Rare malignant ovarian tumors: a review

There are many histologic types of gynecologic malignancies. I reviewed three rare ovarian tumor types that have poor prognoses. Ovarian mesonephric-like adenocarcinoma (MLA) is a newly described histological type known for its aggressive behavior. It is thought to arise from mesonephric duct remnants of the female genital tract and is typically associated with endometriosis. Although MLA has some similarities to endometrioid carcinoma, they have different prognoses. Recurrence of MLA is common, even in early stage cases, and distant metastases, especially in the lungs, are often seen. MLA is characterized by positive immunohistochemical-staining for TTF-1, GATA3, PAX2, and CD10, and negative staining for estrogen and progesterone receptors. Data on treatment for MLA are scarce, and further studies are needed. Adult granulosa cell tumors, the most common type of malignant ovarian sex cord-stromal tumors, have an indolent growth pattern. Chemotherapy, hormone therapy, and radiotherapy have all shown some efficacy. However, debulking surgery remains the most important treatment because tumor disruption or remnants are risk factors for recurrence. Late recurrence is also characteristic of this tumor.

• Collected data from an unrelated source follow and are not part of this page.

(** X7.  For a body that is an object whose [max_length] and [min_length]
    (150 and 50 when absent) both convert with [int], a text that is false
    in Python (missing, empty string, null, zero, false, empty list or
    object) is answered 400 with the no-text message, without a call of the
    summarizer. *)
Theorem falsy_text_rejected {T : transformers}
  (summarizer : KhmerSummarizer T) (int_of_str : str -> exc Z)
  (items : list (str * json)) (max_length min_length : Z) :
  json_truthy (field items (u "text") (JStr [])) = false ->
  py_int int_of_str (field items (u "max_length") (JInt 150)) = Ok max_length ->
  py_int int_of_str (field items (u "min_length") (JInt 50)) = Ok min_length ->
  api_summarize summarizer int_of_str (mkRequest (Ok (JDict items)))
  = (mkResponse 400 (ErrorBody NO_TEXT), []).
Proof.
  intros Ht Hmax Hmin. unfold api_summarize.
  rewrite prepare_dict, Hmax, bind_ok, Hmin, bind_ok. cbv zeta. rewrite Ht.
  reflexivity.
Qed.

Lemma falsy_text_rejected_witness :
  api_summarize (mkSummarizer (T := echo_transformers) (Some tt) (Some tt) Cpu)
    int_of_digits
    (mkRequest (Ok (JDict [(u "text", JInt 0); (u "max_length", JBool true)])))
  = (mkResponse 400 (ErrorBody NO_TEXT), []).
Proof.
  apply (falsy_text_rejected
           (mkSummarizer (T := echo_transformers) (Some tt) (Some tt) Cpu)
           int_of_digits
           [(u "text", JInt 0); (u "max_length", JBool true)] 1 50);
    vm_compute; reflexivity.
Defined.
(** C7, as stated, fails when the first buffered row has no cells (the
    line [|]): the second buffered row is then rendered as header cells,
    not as body cells. *)
Lemma table_header_is_not_always_first_row :
  let st := scan ["|"; "x|y"; "-|-"] (initial_state []) in
  in_table st = true ∧
  table_rows st = [[]; ["x"; "y"]] ∧
  flush_table_at_end st =
    "<table>" +:+ nl +:+ "<tr><th>x</th><th>y</th></tr>" +:+ nl +:+
    "</table>" +:+ nl ∧
  flush_table_at_end st ≠ html st +:+ table_html_first_row (table_rows st) ∧
  html (flush_table st) ≠ html st +:+ table_html_first_row (table_rows st).
Proof. vm_compute. split_and!; done. Qed.

(** ** Parts of a string *)

Lemma embeds_app_r parts s t : embeds parts s → embeds parts (s +:+ t).
Proof.
  revert s. induction parts as [|p parts IH]; intros s; [done|].
  intros (pre & rest & -> & H). exists pre, (rest +:+ t).
  split; [by rewrite !sapp_assoc|by apply IH].
Qed.


Lemma embeds_snoc parts s x p :
  embeds parts s → embeds (parts ++ [p]) (s +:+ x +:+ p).
Proof.
  revert s. induction parts as [|q parts IH]; intros s.
  - intros _. exists (s +:+ x), "". split; [|done].
    by rewrite sapp_nil_r, sapp_assoc.
  - intros (pre & rest & -> & H). exists pre, (rest +:+ x +:+ p).
    split; [by rewrite !sapp_assoc|by apply IH].
Qed.


(** ** The table of contents *)

Lemma replicate_S n s : Str.replicate (S n) s = s +:+ Str.replicate n s.
Proof. reflexivity. Qed.

(** The opening loop leaves through its condition: it stops at the
    larger of the two levels. *)
Lemma open_levels_eq out current_level lvl :
  open_levels (Z.to_nat (lvl - current_level)) out current_level lvl =
  (out +:+ Str.replicate (Z.to_nat (lvl - current_level)) ("<ul>" +:+ nl),
   Z.max current_level lvl).
Proof.
  remember (Z.to_nat (lvl - current_level)) as fuel eqn:Hf.
  revert out current_level Hf.
  induction fuel as [|fuel IH]; intros out cur Hf; simpl.
  - rewrite sapp_nil_r. f_equal. lia.
  - assert ((cur <? lvl) = true) as -> by (apply Z.ltb_lt; lia).
    rewrite IH by lia. rewrite sapp_assoc. f_equal. lia.
Qed.

Lemma close_levels_eq out current_level lvl :
  close_levels (Z.to_nat (current_level - lvl)) out current_level lvl =
  (out +:+ Str.replicate (Z.to_nat (current_level - lvl)) ("</ul>" +:+ nl),
   Z.min current_level lvl).
Proof.
  remember (Z.to_nat (current_level - lvl)) as fuel eqn:Hf.
  revert out current_level Hf.
  induction fuel as [|fuel IH]; intros out cur Hf; simpl.
  - rewrite sapp_nil_r. f_equal. lia.
  - assert ((cur >? lvl) = true) as -> by (apply Z.gtb_lt; lia).
    rewrite IH by lia. rewrite sapp_assoc. f_equal. lia.
Qed.

Lemma render_tokens_app a b :
  render_tokens (a ++ b) = render_tokens a +:+ render_tokens b.
Proof.
  unfold render_tokens. induction a as [|t a IH]; [done|].
  rewrite <- app_comm_cons, !fmap_cons, !concat_cons, IH.
  by rewrite sapp_assoc.
Qed.

Lemma render_tokens_cons t ts :
  render_tokens (t :: ts) = render_token t +:+ render_tokens ts.
Proof. reflexivity. Qed.

Lemma render_tokens_replicate n t :
  render_tokens (replicate n t) = Str.replicate n (render_token t).
Proof.
  induction n as [|n IH]; [done|].
  simpl replicate. by rewrite render_tokens_cons, IH.
Qed.

Lemma toc_entry_eq out current_level entry :
  toc_entry (out, current_level) entry =
  (out +:+
   render_tokens
     (replicate (Z.to_nat (level entry - current_level)) TocOpen ++
      replicate (Z.to_nat (current_level - level entry)) TocClose ++
      [TocItem entry]),
   level entry).
Proof.
  unfold toc_entry. rewrite open_levels_eq.
  rewrite !render_tokens_app, !render_tokens_replicate.
  change (render_tokens [TocItem entry]) with (toc_item entry +:+ "").
  change (render_token TocOpen) with ("<ul>" +:+ nl).
  change (render_token TocClose) with ("</ul>" +:+ nl).
  destruct (Z.le_gt_cases current_level (level entry)) as [Hle|Hgt].
  - replace (Z.max current_level (level entry)) with (level entry) by lia.
    replace (Z.to_nat (level entry - level entry)) with 0%nat by lia.
    replace (Z.to_nat (current_level - level entry)) with 0%nat by lia.
    simpl close_levels. simpl (Str.replicate 0 _). cbv beta iota.
    by rewrite ?sapp_assoc, ?sapp_nil_r, ?sapp_nil_l.
  - replace (Z.max current_level (level entry)) with current_level by lia.
    rewrite close_levels_eq.
    replace (Z.to_nat (level entry - current_level)) with 0%nat by lia.
    simpl (Str.replicate 0 _). cbv beta iota.
    rewrite ?sapp_assoc, ?sapp_nil_r, ?sapp_nil_l. f_equal. lia.
Qed.

Lemma toc_loop_eq entries out current_level :
  let '(o, c) := foldl toc_entry (out, current_level) entries in
  (close_levels (Z.to_nat (c - 1)) o c 1).1 =
  out +:+ render_tokens (toc_tokens current_level entries).
Proof.
  revert out current_level.
  induction entries as [|entry entries IH]; intros out cur.
  - simpl foldl. cbv beta iota. rewrite close_levels_eq. simpl fst.
    simpl toc_tokens. by rewrite render_tokens_replicate.
  - change (foldl toc_entry (out, cur) (entry :: entries))
      with (foldl toc_entry (toc_entry (out, cur) entry) entries).
    rewrite toc_entry_eq.
    specialize (IH (out +:+
      render_tokens
        (replicate (Z.to_nat (level entry - cur)) TocOpen ++
         replicate (Z.to_nat (cur - level entry)) TocClose ++
         [TocItem entry])) (level entry)).
    destruct (foldl toc_entry _ entries) as [o c].
    rewrite IH. simpl toc_tokens.
    rewrite sapp_assoc, <- render_tokens_app. do 2 f_equal.
    by rewrite <- !app_assoc.
Qed.

Lemma generate_toc_html_tokens entries :
  entries ≠ [] →
  generate_toc_html entries =
  toc_header +:+ render_tokens (toc_tokens 1 entries) +:+ toc_footer.
Proof.
  intros Hne. unfold generate_toc_html.
  destruct entries as [|e es]; [done|].
  pose proof (toc_loop_eq (e :: es) toc_header 1) as H.
  destruct (foldl toc_entry (toc_header, 1) (e :: es)) as [o c].
  destruct (close_levels (Z.to_nat (c - 1)) o c 1) as [o' c'].
  simpl in H. subst o'. by rewrite sapp_assoc.
Qed.

Lemma tracks_opens n depth ts :
  tracks depth (replicate n TocOpen ++ ts) ↔ tracks (depth + Z.of_nat n) ts.
Proof.
  revert depth. induction n as [|n IH]; intros depth; simpl.
  - by rewrite Z.add_0_r.
  - rewrite IH. by replace (depth + 1 + Z.of_nat n) with (depth + Z.pos (Pos.of_succ_nat n)) by lia.
Qed.

Lemma tracks_closes n depth ts :
  tracks depth (replicate n TocClose ++ ts) ↔ tracks (depth - Z.of_nat n) ts.
Proof.
  revert depth. induction n as [|n IH]; intros depth; simpl.
  - by rewrite Z.sub_0_r.
  - rewrite IH. by replace (depth - 1 - Z.of_nat n) with (depth - Z.pos (Pos.of_succ_nat n)) by lia.
Qed.

Lemma tracks_toc_tokens depth entries : tracks depth (toc_tokens depth entries).
Proof.
  revert depth. induction entries as [|entry entries IH]; intros depth.
  - simpl. rewrite <- (app_nil_r (replicate _ _)). by apply tracks_closes.
  - simpl. apply tracks_opens, tracks_closes. simpl. split; [lia|].
    replace (depth + Z.of_nat (Z.to_nat (level entry - depth)) -
             Z.of_nat (Z.to_nat (depth - level entry))) with (level entry) by lia.
    apply IH.
Qed.

Lemma depth_after_app depth a b :
  depth_after depth (a ++ b) = depth_after (depth_after depth a) b.
Proof.
  revert depth. induction a as [|[| |e] a IH]; intros depth; simpl; auto.
Qed.

Lemma depth_after_opens n depth :
  depth_after depth (replicate n TocOpen) = depth + Z.of_nat n.
Proof.
  revert depth. induction n as [|n IH]; intros depth; simpl; [lia|].
  rewrite IH. lia.
Qed.

Lemma depth_after_closes n depth :
  depth_after depth (replicate n TocClose) = depth - Z.of_nat n.
Proof.
  revert depth. induction n as [|n IH]; intros depth; simpl; [lia|].
  rewrite IH. lia.
Qed.

Lemma depth_after_toc_tokens depth entries :
  1 ≤ depth → Forall (λ e, 1 ≤ level e) entries →
  depth_after depth (toc_tokens depth entries) = 1.
Proof.
  intros Hd Hall. revert depth Hd.
  induction Hall as [|entry entries He Hall IH]; intros depth Hd; simpl.
  - rewrite depth_after_closes. lia.
  - rewrite !depth_after_app, depth_after_opens, depth_after_closes. simpl.
    replace (depth + Z.of_nat (Z.to_nat (level entry - depth)) -
             Z.of_nat (Z.to_nat (depth - level entry))) with (level entry) by lia.
    by apply IH.
Qed.
(** C10: a node with a count binding and an empty plural body is rendered
    as a block that is not plural.  (1) On every world its render is the
    render of the same node without counter variable and counter expression.
    (2) As soon as the message context and the [with] bindings resolve,
    [render] pushes the scope of these bindings and calls [gettext] or
    [pgettext] on the singular message in the active language: these are the
    first two events of its trace.  (3) When the catalog answers, the names
    of the singular body are rendered in the context with that scope pushed,
    the counter variable not assigned, and when the substitution of the
    answer succeeds [render] delivers its result after the pop.  (4) Whatever
    the outcome, every lookup [render] traces is a [gettext] or [pgettext]
    of the singular message, never [ngettext] or [npgettext], and every
    assignment it traces is the one of [asvar]. *)
Theorem empty_plural_renders_singular self :
  plural self = Some [] ->
  (forall nested w, render self nested w = render (without_counter self) nested w)
  /\ (forall nested w mc scope,
        resolved_context self (context w) = Ok mc ->
        resolve_items (extra_context self) ∅ w = (Ok scope, w) ->
        exists rest,
          trace (render self nested w).2
          = trace w ++ Update scope :: Lookup (active w) (singular_call self mc) :: rest)
  /\ (forall nested w mc scope result data w2 s,
        resolved_context self (context w) = Ok mc ->
        resolve_items (extra_context self) ∅ w = (Ok scope, w) ->
        answer (active w) (singular_call self mc) = Ok result ->
        render_values (var_names (singular self)) []
          (inside scope [Update scope; Lookup (active w) (singular_call self mc)] w)
        = (Ok data, w2) ->
        dicts (context w) <> [] ->
        py_format result (ArgDict data) = FmtOk s ->
        render self nested w =
        deliver self s
          (log [Update scope; Lookup (active w) (singular_call self mc); Pop] w))
  /\ (forall nested, appends (singular_event self) (render self nested)).
Proof.
  intros Hpl. pose proof (RenderFacts.pluralizes_empty self Hpl) as Hp.
  split; [|split; [|split]].
  - intros nested w. unfold render.
    rewrite !(RenderFacts.render_fuel_unfold 1), !RenderFacts.bind_run.
    rewrite <- (RenderFacts.lookup_message_without_counter self w Hpl).
    destruct (lookup_message self w) as [[[result data]|e] w1]; [|done].
    cbn [fst snd]. rewrite !RenderFacts.bind_run.
    destruct (py_format result (ArgDict data)); try done.
    all: destruct nested; [done|].
    all: unfold with_override; rewrite !RenderFacts.render_nested_final.
    all: unfold final_attempt; rewrite !RenderFacts.bind_run.
    all: rewrite <- (RenderFacts.lookup_message_without_counter self _ Hpl).
    all: done.
  - intros nested w mc scope Hmc Hsc.
    assert (exists rest,
              trace (lookup_message self w).2
              = trace w ++ Update scope :: Lookup (active w) (singular_call self mc)
                           :: rest) as (rest & Hl).
    { rewrite (lookup_singular_run self w mc scope Hp Hmc Hsc).
      destruct (answer (active w) (singular_call self mc)) as [result|e];
        [|by exists []].
      rewrite RenderFacts.bind_run.
      pose proof (RenderFacts.render_values_world (var_names (singular self)) []
                    (inside scope
                       [Update scope; Lookup (active w) (singular_call self mc)] w))
        as Hw.
      destruct (render_values (var_names (singular self)) [] _) as [[data|e] w2];
        cbn [snd] in Hw; subst w2; [|by exists []].
      assert (appends (fun _ => True)
                (context_pop ≫= (fun _ : unit => mret (result, data)))) as Ha.
      { apply RenderFacts.appends_bind; [by apply RenderFacts.appends_pop|].
        intros _. by apply RenderFacts.appends_pure. }
      destruct (Ha (inside scope
                      [Update scope; Lookup (active w) (singular_call self mc)] w))
        as (ev & Ht & _).
      exists ev. rewrite Ht. cbn. by rewrite <- List.app_assoc. }
    unfold render. rewrite (RenderFacts.render_fuel_unfold 1), RenderFacts.bind_run.
    destruct (lookup_message self w) as [[looked|e] w1]; cbn [snd] in Hl;
      [|by exists rest].
    destruct (appends_rest_singular self 1 nested looked Hp
                (fun nested' => appends_render_singular self 1 nested' Hp) w1)
      as (ev & Ht & _).
    exists (rest ++ ev). rewrite Ht, Hl. by rewrite <- List.app_assoc.
  - intros nested w mc scope result data w2 s Hmc Hsc Hans Hv Hd Hf.
    pose proof (RenderFacts.render_values_world (var_names (singular self)) []
                  (inside scope
                     [Update scope; Lookup (active w) (singular_call self mc)] w))
      as Hw.
    rewrite Hv in Hw. cbn [snd] in Hw. subst w2.
    assert (lookup_message self w =
            (Ok (result, data),
             log [Update scope; Lookup (active w) (singular_call self mc); Pop] w))
      as Hlook.
    { rewrite (lookup_singular_run self w mc scope Hp Hmc Hsc), Hans.
      rewrite RenderFacts.bind_run, Hv.
      rewrite RenderFacts.bind_run, RenderMore.pop_inside by done. reflexivity. }
    unfold render.
    rewrite (RenderFacts.render_fuel_unfold 1), RenderFacts.bind_run, Hlook.
    cbn [fst snd]. by rewrite RenderFacts.bind_run, Hf.
  - intros nested. by apply appends_render_singular.
Qed.

End Facts.

End PluralFacts.

Module PluralCases.
Import PyStr PyDict PyFormat Django Parser Observe ObserveMore Example.

(** C10 at [{% blocktranslate count n=items %}one{% plural %}{% endblocktranslate %}]
    rendered in French with [items] bound to 3: the output is the singular
    text, after one [gettext] lookup, and [n] is not assigned. *)
Lemma empty_plural_renders_singular_witness :
  BlockTranslateNode.plural (counting_node (Lookup_var "items") []) = Some []
  /\ do_block_translate ["blocktranslate"; "count"; "n=items"] opening empty_plural_block
     = Ok (counting_node (Lookup_var "items") [], [])
  /\ BlockTranslateNode.render (counting_node (Lookup_var "items") []) false
       (world (Some "fr") [("items", VInt 3)])
     = (Ok "one",
        log [Update ∅; Lookup (Some "fr") (Gettext "one"); Pop]
            (world (Some "fr") [("items", VInt 3)])).
Proof.
  split; [reflexivity|]. split; [reflexivity|].
  destruct (PluralFacts.empty_plural_renders_singular
              (catalog := catalog) (engine := engine) (py := py_text)
              (counting_node (Lookup_var "items") []) eq_refl) as (_ & _ & H & _).
  assert (dicts (context (world (Some "fr") [("items", VInt 3)])) <> []) as Hd
    by discriminate.
  rewrite (H false (world (Some "fr") [("items", VInt 3)]) None ∅ "one" [] _ "one"
             eq_refl eq_refl eq_refl eq_refl Hd eq_refl).
  reflexivity.
Defined.

End PluralCases.

(** ** The [translate] tag *)

Module TranslateFacts.
Import PyStr PyDict PyFormat Django Observe ObserveMore TranslateParser.

Section Facts.
Context {engine : TemplateEngine}.

Lemma seen_other (x y : string) (s : gset string) :
  x <> y -> bool_decide (x ∈ ({[ y ]} ∪ s : gset string)) = bool_decide (x ∈ s).
Proof.
  intros H. apply bool_decide_ext.
  rewrite elem_of_union, elem_of_singleton. tauto.
Qed.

Malignant transformations of mature teratoma are suspected when the patient is relatively old and the tumor is large. Squamous cell carcinoma is the most common somatic malignancy. Treatment must be tailored to the transformed histology. Chemotherapy and radiation have shown some efficacy; however, the prognosis is extremely poor in advanced cases. Because these three types of ovarian tumors are rare, research on possible treatments has been difficult, but recent significant advances in drug therapy are expected to lead to the development of effective treatments.